Professionnels du bâtiment et "gilets jaunes" côte à côte à Lorient

"On ne bougera pas": à Lorient, patrons et salariés du bâtiment rejoints par des "gilets jaunes" organisent le blocage total du dépôt pétrolier, un site stratégique érigé en symbole des hausses du prix du gazole qui affecteront aussi les professionnels.

Ces entrepreneurs protestent contre la suppression d'une réduction fiscale sur le gazole non routier (GNR) prévue le 1er janvier.

Devant la grille blanche du site, les manifestants ont installé une pelleteuse de huit mètres de long en travers de la chaussée, obligeant les camions de ravitaillement à faire marche arrière et rebrousser chemin.

Dans une ambiance bon enfant, entre 80 et 100 manifestants, selon les moments, revêtus de gilets jaunes, certains au logo de leur entreprise de travaux publics, occupent jeudi une rue située à quelques centaines de mètres du port de Lorient, surveillant les accès au dépôt pétrolier, en présence de policiers.
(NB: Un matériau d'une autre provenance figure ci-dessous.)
(** * ratetrade: signal aggregation, risk assessment and order execution

  A shallow embedding of the three services of the trading bot
  (StrategyEngineService, RiskEngineService, ExecutionService) and the
  properties of their decision logic.

  Numbers. A JavaScript [number] is modelled by [num]: an exact rational
  ([Qc], canonical fractions with Leibniz equality) or one of the three
  special values +Infinity, -Infinity and NaN.  Division by zero, the
  absorbing NaN, [Math.min]/[Math.max] on NaN and comparisons with NaN
  behave as in ECMAScript.  Rounding of IEEE-754 doubles is not modelled
  (finite arithmetic is exact) and the sign of zero is not tracked: a
  division by zero takes the divisor for +0.  The zero divisors that the
  properties below depend on are +0 in the program as well (the maximum
  possible score is a sum started at [0], the total balance of a snapshot
  comes out of [x || 0]) or stand under [Math.abs].

  Maps. A JavaScript [Map] keeps its keys in insertion order; it is
  modelled by an association list with unique keys ([JsMap]).

  Effects. The services mutate their own fields and talk to
  collaborators (Redis, PostgreSQL, RabbitMQ, the exchange).  Service
  state is a record threaded through a state-and-exception monad; the
  collaborators are a record of oracles indexed by a logical clock that
  advances at every external call, so that any sequence of answers and
  failures is represented. *)

From Stdlib Require Import QArith Qcanon Qround.
From Stdlib Require Import Sorting.Sorted.
From stdpp Require Import base numbers strings list pretty.

Set Default Proof Using "Type".
Local Open Scope Qc_scope.

(* ================================================================== *)
(** ** JavaScript numbers *)

Module JsNum.

Inductive num : Type :=
  | Fin (q : Qc)
  | PInf
  | NInf
  | NaN.

Definition Qcltb (x y : Qc) : bool :=
  match x ?= y with Lt => true | _ => false end.
Definition Qceqb (x y : Qc) : bool :=
  match x ?= y with Eq => true | _ => false end.

(** Literals: an integer, and a decimal fraction [n/d]. *)
Definition ofZ (z : Z) : num := Fin (Q2Qc (inject_Z z)).
Definition frac (n : Z) (d : positive) : num := Fin (Q2Qc (n # d)).

Definition inf_of_sign (c : comparison) : num :=
  match c with Gt => PInf | Lt => NInf | Eq => NaN end.

Definition sign (x : num) : comparison :=
  match x with
  | Fin q => q ?= 0
  | PInf => Gt
  | NInf => Lt
  | NaN => Eq
  end.

Definition sign_mul (a b : comparison) : comparison :=
  match a, b with
  | Eq, _ | _, Eq => Eq
  | Gt, Gt | Lt, Lt => Gt
  | _, _ => Lt
  end.

Definition neg (x : num) : num :=
  match x with
  | Fin q => Fin (- q)
  | PInf => NInf
  | NInf => PInf
  | NaN => NaN
  end.

Definition add (x y : num) : num :=
  match x, y with
  | NaN, _ | _, NaN => NaN
  | Fin a, Fin b => Fin (a + b)
  | PInf, NInf | NInf, PInf => NaN
  | PInf, _ | _, PInf => PInf
  | NInf, _ | _, NInf => NInf
  end.

Definition sub (x y : num) : num := add x (neg y).

Definition mul (x y : num) : num :=
  match x, y with
  | NaN, _ | _, NaN => NaN
  | Fin a, Fin b => Fin (a * b)
  | _, _ => inf_of_sign (sign_mul (sign x) (sign y))
  end.

(** [x / y]; a finite non-zero value over zero is an infinity of the
    sign of the numerator, [0 / 0] is NaN. *)
Definition div (x y : num) : num :=
  match x, y with
  | NaN, _ | _, NaN => NaN
  | Fin a, Fin b => if Qceqb b 0 then inf_of_sign (sign x) else Fin (a / b)
  | Fin _, _ => Fin 0
  | _, Fin b => inf_of_sign (sign_mul (sign x) (if Qceqb b 0 then Gt else sign y))
  | _, _ => NaN
  end.

(** Ordering; [None] when an operand is NaN, so every comparison with NaN
    is false. *)
Definition compare (x y : num) : option comparison :=
  match x, y with
  | NaN, _ | _, NaN => None
  | Fin a, Fin b => Some (a ?= b)
  | PInf, PInf | NInf, NInf => Some Eq
  | PInf, _ | _, NInf => Some Gt
  | NInf, _ | _, PInf => Some Lt
  end.

Definition gt (x y : num) : bool :=
  match compare x y with Some Gt => true | _ => false end.
Definition lt (x y : num) : bool :=
  match compare x y with Some Lt => true | _ => false end.
Definition ge (x y : num) : bool :=
  match compare x y with Some Gt | Some Eq => true | _ => false end.
Definition le (x y : num) : bool :=
  match compare x y with Some Lt | Some Eq => true | _ => false end.

(** [Math.min] and [Math.max]: NaN as soon as one argument is NaN. *)
Definition min (x y : num) : num :=
  match compare x y with
  | None => NaN
  | Some Gt => y
  | Some _ => x
  end.
Definition max (x y : num) : num :=
  match compare x y with
  | None => NaN
  | Some Lt => y
  | Some _ => x
  end.

Definition abs (x : num) : num :=
  match x with
  | Fin q => if Qcltb q 0 then Fin (- q) else Fin q
  | PInf | NInf => PInf
  | NaN => NaN
  end.

Definition ceil (x : num) : num :=
  match x with
  | Fin q => ofZ (Qceiling q)
  | _ => x
  end.

(** Truthiness of a number: [0] and NaN are falsy. *)
Definition truthy (x : num) : bool :=
  match x with
  | Fin q => negb (Qceqb q 0)
  | NaN => false
  | _ => true
  end.

(** Truthiness of an optional number ([undefined] is falsy). *)
Definition otruthy (x : option num) : bool :=
  match x with Some v => truthy v | None => false end.

(** [x || d] for an optional number [x]. *)
Definition or_else (x : option num) (d : num) : num :=
  match x with
  | Some v => if truthy v then v else d
  | None => d
  end.

(** An [undefined] used in arithmetic is NaN. *)
Definition to_num (x : option num) : num :=
  match x with Some v => v | None => NaN end.

(** [lo <= x <= hi], false for NaN. *)
Definition in_range (lo hi x : num) : bool := le lo x && le x hi.

(** Whether two model values are the same value (a test of the model, not
    [===]: it holds of NaN and NaN). *)
Definition same (x y : num) : bool :=
  match x, y with
  | Fin a, Fin b => Qceqb a b
  | PInf, PInf | NInf, NInf | NaN, NaN => true
  | _, _ => false
  end.

End JsNum.

Export JsNum.

Declare Scope num_scope.
Delimit Scope num_scope with num.
Bind Scope num_scope with num.
Infix "+" := add : num_scope.
Infix "-" := sub : num_scope.
Infix "*" := mul : num_scope.
Infix "/" := div : num_scope.

(* ================================================================== *)
(** ** JavaScript [Map] with string keys: insertion-ordered *)

Module JsMap.
Section Ops.
Context {V : Type}.

Definition t : Type := list (string * V).

Definition empty : t := [].

Fixpoint get (k : string) (m : t) : option V :=
  match m with
  | [] => None
  | (k', v) :: r => if decide (k = k') then Some v else get k r
  end.

(** [set] overwrites in place when the key exists and appends
    otherwise, as [Map.prototype.set] does. *)
Fixpoint set (k : string) (v : V) (m : t) : t :=
  match m with
  | [] => [(k, v)]
  | (k', v') :: r =>
      if decide (k = k') then (k, v) :: r else (k', v') :: set k v r
  end.

Fixpoint delete (k : string) (m : t) : t :=
  match m with
  | [] => []
  | (k', v') :: r =>
      if decide (k = k') then delete k r else (k', v') :: delete k r
  end.

Definition has (k : string) (m : t) : bool :=
  match get k m with Some _ => true | None => false end.

Definition keys (m : t) : list string := map fst m.
Definition values (m : t) : list V := map snd m.
Definition size (m : t) : nat := length m.
End Ops.
Arguments t : clear implicits.
End JsMap.

(* ================================================================== *)
(** ** Core trading types (src/types/index.ts) *)

Module Action.
(** [Signal.action]; the aggregator also tests for ['HOLD']. *)
Inductive t : Type := BUY | SELL | CLOSE | HOLD.
Global Instance eq_dec : EqDecision t.
Proof. solve_decision. Defined.
End Action.

Module OrderSide.
Inductive t : Type := BUY | SELL.
Global Instance eq_dec : EqDecision t.
Proof. solve_decision. Defined.
End OrderSide.

Module PositionSide.
Inductive t : Type := LONG | SHORT.
Global Instance eq_dec : EqDecision t.
Proof. solve_decision. Defined.
End PositionSide.

Module OrderType.
Inductive t : Type :=
  MARKET | LIMIT | STOP | STOP_MARKET | TAKE_PROFIT | TAKE_PROFIT_MARKET.
Global Instance eq_dec : EqDecision t.
Proof. solve_decision. Defined.
End OrderType.

Module OrderStatus.
Inductive t : Type :=
  NEW | PARTIALLY_FILLED | FILLED | CANCELED | REJECTED | EXPIRED.
Global Instance eq_dec : EqDecision t.
Proof. solve_decision. Defined.
End OrderStatus.

Module RiskLevel.
Inductive t : Type := LOW | MEDIUM | HIGH | CRITICAL.
Global Instance eq_dec : EqDecision t.
Proof. solve_decision. Defined.
End RiskLevel.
Des dizaines de véhicules de chantier et de camions bennes sont installés sur lesquels on peut lire : "TP voit rouge" ou "TP en colère".

Dans le cadre de son budget pour 2019, le gouvernement va supprimer pour certains acteurs une réduction jusqu'alors appliquée sur la taxe intérieure de consommation (TICPE) sur le gazole non routier (GNR), alourdissant la facture pour les entreprises concernées.

"On ne bougera pas", a lancé le patron de l'entreprise TPSL, Norbert Guillou. Ce grand homme aux cheveux courts et à la large carrure est à l'origine du mouvement qui a démarré il y a 13 jours avec l'occupation d'un rond-point pour renforcer les "gilets jaunes" à Lanester, près de Lorient.

"On a besoin des +gilets jaunes+ et les +gilets jaunes+ ont besoin de nous", explique-t-il.

La suppression du "gazole non routier" (GNR), un carburant identique au gazole mais que les professionnels paient 50 centimes/L moins cher, va entraîner un surcoût inacceptable pour Norbert Guillou. Selon ses calculs, son poste de dépense en carburants passera de 15% à 25% pour son entreprise de 50 salariés.

- "La priorité, la sécurité du site" -

Parmi les manifestants, beaucoup sont mobilisés depuis le début du mouvement des "gilets jaunes" le 17 novembre. "A partir du moment où eux au gouvernement ils continuent, nous aussi on continue. On ne lâchera rien", assure l'un d'eux.

Sabrina, 38 ans, n'attend rien de la rencontre prévue vendredi entre des porte-parole des "gilets jaunes" et le Premier ministre Edouard Philippe. "C'est le peuple entier qui se révolte", dit-elle.

"Le dépôt est complètement fermé. Aucun camion ne rentre ni ne sort", à l'exception d'un poids-lourd jeudi à la mi-journée, a indiqué à l'AFP Marc Lhonoré, directeur du dépôt pétrolier de Lorient (DPL).

Alors "on en profite pour faire de la maintenance".

"Le DPL a porté plainte. J'ai fait constater le blocage par huissier qui a fait un procès verbal", explique ce directeur habitué à ce genre d'opérations. Le dépôt pétrolier a été pris pour cible régulièrement ces dernières années notamment par les agriculteurs.

"Pour moi la priorité, c'est la sécurité du site" car "le DPL est un site Seveso seuil haut, avec des hydrocarbures stockés", explique-t-il.

Décidés à "s'installer dans le temps", selon Marc Lhonoré, les manifestants ont déposé à l'extérieur du dépôt un local blanc en préfabriqué afin de d'organiser une veille 24h/24 sur le site.

Selon lui toutefois, il n'y a pas de pénurie de carburants pour le moment. "Les stations-service continuent d'être approvisionnées par d'autres dépôts de la région et tant que les gens ne vont pas faire le plein à outrance, il n'y a pas de risque ou de danger".

Dans le même temps, des patrons d'entreprises de travaux publics mènent aussi une opération de blocus au dépôt de Brest.